Saturday, September 29, 2007

August 2

Updated According to the Indianapolis Star, screeners from the Transportation Security Administration engaged in a morning "VIPR" operation at two downtown bus stops.
"It's called Visual Intermodal Prevention Response. We have plainclothes inspectors, blue-gloved uniformed security officers who are checking baggage, the behavior detection officers, and federal air marshals, which are the law enforcement arm of TSA,"
said David Kane, the local federal security director for TSA.
Some passengers were patted down or submitted to having bags checked.

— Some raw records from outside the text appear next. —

Lemma main_turn_inv d n w :
  in_range d → (n < 5000)%nat → driver_inv n w →
  ∃ w', main_turn d w = Ret w' ∧ driver_inv (S n) w' ∧
        orders_ (orderbook w) !! currentId w = None ∧
        last (output w') = Some (BookPrinted (snapshot_of (orderbook w'))).
Proof.
  intros (Hside & Htype & Hprice & Hqty) Hn (Hreach & Hc & Hids & Hsize & Hrem).
  pose proof (reachable_wf _ Hreach) as [Hwf Hun].
  assert (orders_ (orderbook w) !! currentId w = None) as Hid.
  { destruct (orders_ (orderbook w) !! currentId w) eqn:E; [|done].
    assert (currentId w < currentId w)%N by (apply Hids; by eexists). lia. }
  cbv beta iota zeta delta [main_turn GenerateOrderId make_shared].
  set (side := if sideDraw d =? 0 then Buy else Sell).
  set (type := if typeDraw d =? 0 then GoodTillCancel else FillAndKill).
  set (qty := Z.to_N (qtyDraw d mod 2 ^ 32)).
  assert (qty ≤ 1000)%N as Hq.
  { unfold qty. rewrite Z.mod_small by lia. lia. }
  set (new := Order_new type (currentId w) side (priceDraw d) qty).
  set (order := fresh (dom (heap (orderbook w)))).
  set (st1 := mkState (<[order := new]> (heap (orderbook w)))
                (bids_ (orderbook w)) (asks_ (orderbook w))
                (orders_ (orderbook w))).
  assert (wf st1) as Hwf1 by apply (make_shared_wf new _ Hwf).
  assert (reachable st1) as Hreach1.
  { eapply rtc_r; [exact Hreach|]. apply (step_make_shared new). }
  assert (heap st1 !! order = Some new) as Ho1 by apply lookup_insert_eq.
  destruct (AddOrder_wf st1 order new Hwf1 Ho1) as (ts & st2 & Hadd & Hwf2 & _).
  assert (reachable st2) as Hreach2.
  { eapply rtc_r; [exact Hreach1|]. by eapply step_AddOrder. }
  pose proof (AddOrder_index st1 order new ts st2 Hwf1 Ho1 Hid Hadd) as Hidx.
  cbn [orders_ st1 GetOrderId new Order_new orderId_] in Hidx.
  assert (size (orders_ st2) ≤ S n)%nat as Hsize2.
  { apply map_subseteq_size in Hidx.
    rewrite map_size_insert_None in Hidx by done. lia. }
  assert (∀ p o, p ∈ resting st2 → heap st2 !! p = Some o →
                 (GetRemainingQuantity o ≤ 1000)%N) as Hrem2.
  { apply (AddOrder_remaining st1 order new ts); [done..|].
    intros p o Hp Ho. apply (Hrem p); [done|].
    rewrite <-Ho. symmetry. apply lookup_insert_ne. intros <-.
    apply (not_resting_dead (orderbook w) order Hwf); [|exact Hp].
    apply not_elem_of_dom, is_fresh. }
  rewrite Hadd. run_bind. cbn [fst snd].
  rewrite (GetOrderInfos_exact st2) by (done || lia). run_bind. cbn [fst snd].
  eexists. split; [reflexivity|]. split_and!; [split_and!|done|].
  - done.
  - cbn [currentId]. rewrite Hc. unfold initial_currentId.
    change OrderId_modulus with 18446744073709551616%N.
    rewrite N.mod_small by lia. lia.
  - cbn [orderbook currentId]. intros id [e He].
    change OrderId_modulus with 18446744073709551616%N.
    rewrite N.mod_small by (rewrite Hc; unfold initial_currentId; lia).
    pose proof (proj1 (map_subseteq_spec _ _) Hidx id e He) as He'.
    apply lookup_insert_Some in He' as [[<- _]|[_ He']]; [lia|].
    assert (id < currentId w)%N by (apply Hids; by eexists). lia.
  - done.
  - done.
  - cbn [output orderbook]. by rewrite app_comm_cons, app_assoc, last_snoc.
Qed.

Lemma main_loop_inv rng n i w :
  (∀ j, in_range (rng j)) → (i + n ≤ 5000)%nat → driver_inv i w →
  ∃ w', main_loop rng i n w = Ret w' ∧ driver_inv (i + n) w' ∧
        (n ≠ O →
         last (output w') = Some (BookPrinted (snapshot_of (orderbook w')))).
Proof.
  intros Hrng. revert i w. induction n as [|n IH]; intros i w Hle Hinv.
  - exists w. rewrite Nat.add_0_r. by split_and!.
  - destruct (main_turn_inv (rng i) i w (Hrng i)) as (w1 & Hturn & Hinv1 & _ & Hlast);
      [lia|done|].
    destruct (IH (S i) w1) as (w' & Hloop & Hinv' & Hlast'); [lia|done|].
    exists w'. simpl. rewrite Hturn. run_bind.
    replace (i + S n)%nat with (S i + n)%nat by lia.
    split_and!; [done..|]. intros _.
    destruct n; [|by apply Hlast'].
    simpl in Hloop. by simplify_eq.
Qed.

Lemma driver_inv_initial : driver_inv 0 initial_driver.
Proof.
  split_and!; simpl.
  - apply rtc_refl.
  - unfold initial_currentId. lia.
  - intros id [e He]. by rewrite lookup_empty in He.
  - by rewrite map_size_empty.
  - intros p o Hp. by apply elem_of_nil in Hp.
Qed.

TSA said the searches were “by-permission,” meaning patrons could decline to be checked. Those who did would not be turned away, an official said, unless they otherwise appeared to be a security threat.
Oh, it was "voluntary," so no harm no foul, you say? Leaving aside the issue of just how free people felt to refuse, if it's all and truly voluntary, why do it except either as 1)a dress rehearsal for a time when it will be a requirement for using public transportation or, as seems to be happening more and more, 2)a means of getting people used to the idea of being stopped, frisked, and searched as a normal experience?

Updated with a Footnote: In 1998, a federal appeals court ruled in the case of a "voluntary" search of passengers on an interstate bus, that
a reasonable person traveling on this bus would not have felt free to ignore the search request.
But in another example of how far down the slope we have slid, in June 2002 the Supreme Court reversed, saying that those who were searched allowed it entirely of their own free will and that the situation of sitting on a bus with a cop at the front, another at the back, and a third going down the aisle contained no element of coercion or intimidation.
In fact, Justice Kennedy said, the incident was reassuring, inviting cooperation between passengers and the police. Bus passengers commonly cooperate, he said, ''not because of coercion but because the passengers know that their participation enhances their own safety and the safety of those around them.''
He even claimed that "it reinforces the rule of law" for citizens to be put in the position of having to challenge police in order to maintain their rights rather than for the police to have to justify their actions. In a fine example of judicial restraint, David Souter said in dissent that there was ''an air of unreality'' to Kennedy's description.

There's been a lot of that going around.